Anti-Gadhafi Sentiment

One dissident recently made contact with NPR by slipping his cell phone number to a reporter in a shop. He later took reporters to his home, a house on a side street in a working-class neighborhood of Tripoli called Souk al-Juma.

He and an English-speaking friend were eager to talk about their opposition to the Libyan government, but they asked that their names not be used for fear of retaliation.

The man says he has a low-level job in the Libyan intelligence agency, but that he hates Gadhafi and wants to see him go. He says that living conditions are poor for people like himself, despite the country's oil wealth, and he blames the government.

Both men say there is strong opposition to Gadhafi in their neighborhood. "Maybe 90 percent," one man says, "but they can't say that because it's very danger[ous], because he use everything to kill these people, you know."

There were demonstrations against the government here in February, they say, that were quickly and savagely put down by Libyan soldiers and police.

Now, they say, residents are fighting back.

"Every night there is guns, bombs, every night, [e]specially in this area," one man says.

"From the police?" a reporter asks. "No," the man says, "from the people who [are] against Gadhafi."

Waiting For Rebel Help

The men say they're not in contact with any organized rebel groups in Tripoli, but they believe that such organizations exist, because of the level of attacks against the police.

They say anti-Gadhafi groups in Tripoli are waiting for help from the rebels who are trying to advance on the capital.

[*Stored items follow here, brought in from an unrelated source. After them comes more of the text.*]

(** Property X24.
    [SymmetryOperation.__eq__] on two operations with 3x3 rotations and
    translations of three components returns, and returns True exactly when
    every entry of the rotations differs by less than [compeps] and every
    component of the translations by at most [compeps]. *)
Theorem SymmetryOperation_eq_tolerance (o1 o2 : SymmetryOperation) :
  well_formed o1 -> well_formed o2 ->
  returns (SymmetryOperation_eq o1 o2) /\
  (SymmetryOperation_eq o1 o2 = Return true <->
   Forall2 (Forall2 strictly_within) (rotation o1) (rotation o2) /\
   Forall2 within (coords (translation o1)) (coords (translation o2))).
Proof.
  intros H1 H2.
  apply well_formed_inv in H1
    as (eqs1 & ival1 & a00 & a01 & a02 & a10 & a11 & a12 & a20 & a21 & a22
        & s0 & s1 & s2 & ->).
  apply well_formed_inv in H2
    as (eqs2 & ival2 & b00 & b01 & b02 & b10 & b11 & b12 & b20 & b21 & b22
        & t0 & t1 & t2 & ->).
  destruct (SymmetryOperation_eq_cases eqs1 eqs2 ival1 ival2
              a00 a01 a02 a10 a11 a12 a20 a21 a22
              b00 b01 b02 b10 b11 b12 b20 b21 b22 s0 s1 s2 t0 t1 t2) as [Hr Hiff].
  split; [|exact Hiff]. unfold returns. destruct Hr as [-> | ->]; eauto.
Qed.

Lemma SymmetryOperation_eq_tolerance_witness :
  returns (SymmetryOperation_eq identity_op mirror_op) /\
  (SymmetryOperation_eq identity_op mirror_op = Return true <->
   Forall2 (Forall2 strictly_within) (rotation identity_op) (rotation mirror_op) /\
   Forall2 within (coords (translation identity_op)) (coords (translation mirror_op))).
Proof.
  apply (SymmetryOperation_eq_tolerance identity_op mirror_op);
    (split; [unfold shape33; cbn; eauto 12 | reflexivity]).
Defined.

(** Property X25.
    [SymmetryOperation.__lt__] on two operations with 3x3 rotations and
    translations of three components returns.  It returns True when the
    translation of the first compares less than that of the second (by
    [Vector.__lt__]) and False when the translation of the second compares
    less than that of the first; when neither does, it returns True exactly
    when the first rotation is diagonal, and the second rotation is not
    diagonal or the first has the diagonal of the identity. *)
Theorem SymmetryOperation_lt_ties (o1 o2 : SymmetryOperation) :
  well_formed o1 -> well_formed o2 ->
  returns (SymmetryOperation_lt o1 o2) /\
  (Vector_lt (coords (translation o1)) (coords (translation o2)) = Return true ->
   SymmetryOperation_lt o1 o2 = Return true) /\
  (Vector_lt (coords (translation o1)) (coords (translation o2)) = Return false ->
   Vector_lt (coords (translation o2)) (coords (translation o1)) = Return true ->
   SymmetryOperation_lt o1 o2 = Return false) /\
  (Vector_lt (coords (translation o1)) (coords (translation o2)) = Return false ->
   Vector_lt (coords (translation o2)) (coords (translation o1)) = Return false ->
   (SymmetryOperation_lt o1 o2 = Return true <->
    is_diagonal (rotation o1) /\
    (~ is_diagonal (rotation o2) \/ has_unit_diagonal (rotation o1)))).
Proof.
  intros H1 H2.
  apply well_formed_inv in H1
    as (eqs1 & ival1 & a00 & a01 & a02 & a10 & a11 & a12 & a20 & a21 & a22
        & s0 & s1 & s2 & ->).
  apply well_formed_inv in H2
    as (eqs2 & ival2 & b00 & b01 & b02 & b10 & b11 & b12 & b20 & b21 & b22
        & t0 & t1 & t2 & ->).
  destruct (SymmetryOperation_lt_cases eqs1 eqs2 ival1 ival2
              a00 a01 a02 a10 a11 a12 a20 a21 a22
              b00 b01 b02 b10 b11 b12 b20 b21 b22 s0 s1 s2 t0 t1 t2) as [Hr Hiff].
  cbn [translation rotation coords] in *.
  change (Vector_lt [s0; s1; s2] [t0; t1; t2])
    with (Return (A := bool) (Qlt_bool (sq_length s0 s1 s2) (sq_length t0 t1 t2))).
  change (Vector_lt [t0; t1; t2] [s0; s1; s2])
    with (Return (A := bool) (Qlt_bool (sq_length t0 t1 t2) (sq_length s0 s1 s2))).
  revert Hr Hiff. generalize (sq_length s0 s1 s2) (sq_length t0 t1 t2).
  intros n1 n2 Hr Hiff. split_and!.
  - unfold returns. destruct Hr as [-> | ->]; eauto.
  - intros [= E]. apply Qlt_bool_iff in E. apply Hiff. now left.
  - intros [= E1] [= E2]. apply Qlt_bool_false in E1. apply Qlt_bool_iff in E2.
    destruct Hr as [Hr|Hr]; [|exact Hr]. exfalso.
    apply Hiff in Hr as [Hlt|(Heq & _)]; lra.
  - intros [= E1] [= E2]. apply Qlt_bool_false in E1, E2.
    rewrite Hiff. split.
    + intros [Hlt|(_ & Hd)]; [exfalso; lra | exact Hd].
    + intros Hd. right. split; [lra | exact Hd].
Qed.

Lemma SymmetryOperation_lt_ties_witness :
  returns (SymmetryOperation_lt mirror_op identity_op) /\
  (SymmetryOperation_lt mirror_op identity_op = Return true <->
   is_diagonal (rotation mirror_op) /\
   (~ is_diagonal (rotation identity_op) \/ has_unit_diagonal (rotation mirror_op))).
Proof.
  destruct (SymmetryOperation_lt_ties mirror_op identity_op) as (Hr & _ & _ & Hiff).
  - split; [unfold shape33; cbn; eauto 12 | reflexivity].
  - split; [unfold shape33; cbn; eauto 12 | reflexivity].
  - split; [exact Hr | apply Hiff; reflexivity].
Defined.

(** Property X26.
    [SymmetryOperation.__lt__] is not irreflexive: an operation is less
    than itself exactly when its rotation is diagonal with the diagonal of
    the identity, whatever its translation. *)
Theorem SymmetryOperation_lt_itself (o : SymmetryOperation) :
  well_formed o ->
  (SymmetryOperation_lt o o = Return true <->
   is_diagonal (rotation o) /\ has_unit_diagonal (rotation o)) /\
  (SymmetryOperation_lt o o = Return false <->
   ~ (is_diagonal (rotation o) /\ has_unit_diagonal (rotation o))).
Proof.
  intros H.
  apply well_formed_inv in H
    as (eqs & ival & a00 & a01 & a02 & a10 & a11 & a12 & a20 & a21 & a22
        & s0 & s1 & s2 & ->).
  destruct (SymmetryOperation_lt_cases eqs eqs ival ival
              a00 a01 a02 a10 a11 a12 a20 a21 a22
              a00 a01 a02 a10 a11 a12 a20 a21 a22 s0 s1 s2 s0 s1 s2) as [Hr Hiff].
  assert (SymmetryOperation_lt
            (mkSymmetryOperation eqs
               [[a00; a01; a02]; [a10; a11; a12]; [a20; a21; a22]]
               (mkLatticeVector [s0; s1; s2] ival))
            (mkSymmetryOperation eqs
               [[a00; a01; a02]; [a10; a11; a12]; [a20; a21; a22]]
               (mkLatticeVector [s0; s1; s2] ival)) = Return true <->
          is_diagonal [[a00; a01; a02]; [a10; a11; a12]; [a20; a21; a22]] /\
          has_unit_diagonal [[a00; a01; a02]; [a10; a11; a12]; [a20; a21; a22]])
    as Htrue.
  { rewrite Hiff. cbn [rotation]. split.
    - intros [Hlt|(_ & Hd & [Hn|Hu])].
      + exfalso. revert Hlt. apply Qlt_irrefl.
      + now destruct Hn.
      + now split.
    - intros [Hd Hu]. right. split; [reflexivity|]. split; [exact Hd|]. now right. }
  split; [exact Htrue|].
  cbn [rotation] in *. rewrite <- Htrue.
  destruct Hr as [-> | ->]; split; congruence.
Qed.

Lemma SymmetryOperation_lt_itself_witness :
  (SymmetryOperation_lt identity_op identity_op = Return true <->
   is_diagonal (rotation identity_op) /\ has_unit_diagonal (rotation identity_op)) /\
  (SymmetryOperation_lt identity_op identity_op = Return false <->
   ~ (is_diagonal (rotation identity_op) /\ has_unit_diagonal (rotation identity_op))).
Proof.
  apply (SymmetryOperation_lt_itself identity_op).
  split; [unfold shape33; cbn; eauto 12 | reflexivity].
Defined.

(** ** What the constructor of an operation builds *)

Lemma signed_unit_33 (a b c d e f g h i : Q) :
  signed_unit_matrix [[a; b; c]; [d; e; f]; [g; h; i]] <->
  (signed_unit a /\ signed_unit b /\ signed_unit c) /\
  (signed_unit d /\ signed_unit e /\ signed_unit f) /\
  (signed_unit g /\ signed_unit h /\ signed_unit i).
Proof.
  unfold signed_unit_matrix. rewrite !Forall_cons, !Forall_nil.
  split; [tauto|]. intros H. split; [unfold shape33; eauto 12 | tauto].
Qed.

Lemma setitem2_signed (mat : list (list Q)) (i j : nat) (v : Q) :
  signed_unit_matrix mat -> (i < 3)%nat -> (j < 3)%nat -> signed_unit v ->
  exists mat', setitem2 mat i j v = Return mat' /\ signed_unit_matrix mat'.
Proof.
  intros [(a & b & c & d & e & f & g & h & k & ->) Hm] Hi Hj Hv.
  assert (signed_unit_matrix [[a; b; c]; [d; e; f]; [g; h; k]]) as H
    by (split; [unfold shape33; eauto 12 | exact Hm]).
  apply signed_unit_33 in H.
  destruct i as [|[|[|i]]]; try lia; destruct j as [|[|[|j]]]; try lia;
    (eexists; split; [reflexivity|]); apply signed_unit_33; tauto.
Qed.

Ltac signed_float :=
  eval_float; apply setitem2_signed;
  first [assumption | lia
        | left; reflexivity | right; left; reflexivity | right; right; reflexivity].

Lemma rotmat_token_signed (j : nat) (tok : string) (mat : list (list Q)) :
  token_ok tok -> (j < 3)%nat -> signed_unit_matrix mat ->
  exists mat', rotmat_token j tok mat = Return mat' /\ signed_unit_matrix mat'.
Proof.
  intros Htok Hj Hmat. unfold rotmat_token.
  destruct (String.eqb_spec (strip "+-" tok) "x") as [Ex|_].
  { apply (strip_signs_letter _ _ Htok) in Ex as [->|[->| ->]]; signed_float. }
  destruct (String.eqb_spec (strip "+-" tok) "y") as [Ey|_].
  { apply (strip_signs_letter _ _ Htok) in Ey as [->|[->| ->]]; signed_float. }
  destruct (String.eqb_spec (strip "+-" tok) "z") as [Ez|_].
  { apply (strip_signs_letter _ _ Htok) in Ez as [->|[->| ->]]; signed_float. }
  eauto.
Qed.

Lemma rotmat_tokens_signed (j : nat) (xyz : list string) (mat : list (list Q)) :
  Forall token_ok xyz -> (j < 3)%nat -> signed_unit_matrix mat ->
  exists mat', rotmat_tokens j xyz mat = Return mat' /\ signed_unit_matrix mat'.
Proof.
  intros Hxyz Hj. revert mat. induction Hxyz as [|tok xyz Htok _ IH]; intros mat Hmat.
  - cbn. eauto.
  - cbn [rotmat_tokens].
    destruct (rotmat_token_signed j tok mat Htok Hj Hmat) as (mat1 & -> & Hmat1).
    cbn [mbind outcome_bind]. now apply IH.
Qed.

Lemma rotmat_entries_signed (entries : list string) :
  forall (j : nat) (mat : list (list Q)),
    (j + length entries <= 3)%nat -> signed_unit_matrix mat ->
    exists mat', rotmat_entries j entries mat = Return mat' /\ signed_unit_matrix mat'.
Proof.
  induction entries as [|e entries IH]; intros j mat Hlen Hmat.
  - cbn. eauto.
  - cbn [length] in Hlen. cbn [rotmat_entries].
    destruct (rotmat_tokens_signed j (tokens e) mat (tokens_ok e))
      as (mat1 & -> & Hmat1); [lia | assumption |].
    cbn [mbind outcome_bind]. apply IH; [lia | assumption].
Qed.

"Yes, we waiting, now," the man says. "But in the Tripoli it's very difficult to do anything, because a lot of military of Gadhafi stay here, and the police, everywhere. And they use the guns without any feeling, you know? Just kill the people."

These men are not alone. Dissidents are found in other neighborhoods as well.

On another day, after a big pro-government rally in Tripoli, reporters asked a shopkeeper whether he had attended: "No," he said, "because it's nothing convincing. It's all lies."

He said most people in his neighborhood, Fashloom, have opposed the government, not just for the past five months, but for the past 20 years.

Asked what he thought of the NATO action against Gadhafi, he said, "NATO has made some mistakes, but God willing, they will bring a good result."

The shopkeeper also said he doesn't believe the claims made by Libya's government-run TV channels, which say that NATO bombing has killed large numbers of civilians.

The two men who spoke earlier say it's just a matter of time before the rebels reach Tripoli. When the rebels come, they say, they'll find a lot of people ready to help them.

"When they come here, all the people in Tripoli, they will rise up," one man says. "Yes, it's true. I am sure."

It's impossible to gauge just how strong the opposition to the government may be in Tripoli — and it is clear that the government also has many die-hard supporters here.

Many people fear that a rebel advance on the city could trigger bloody clashes between the two sides.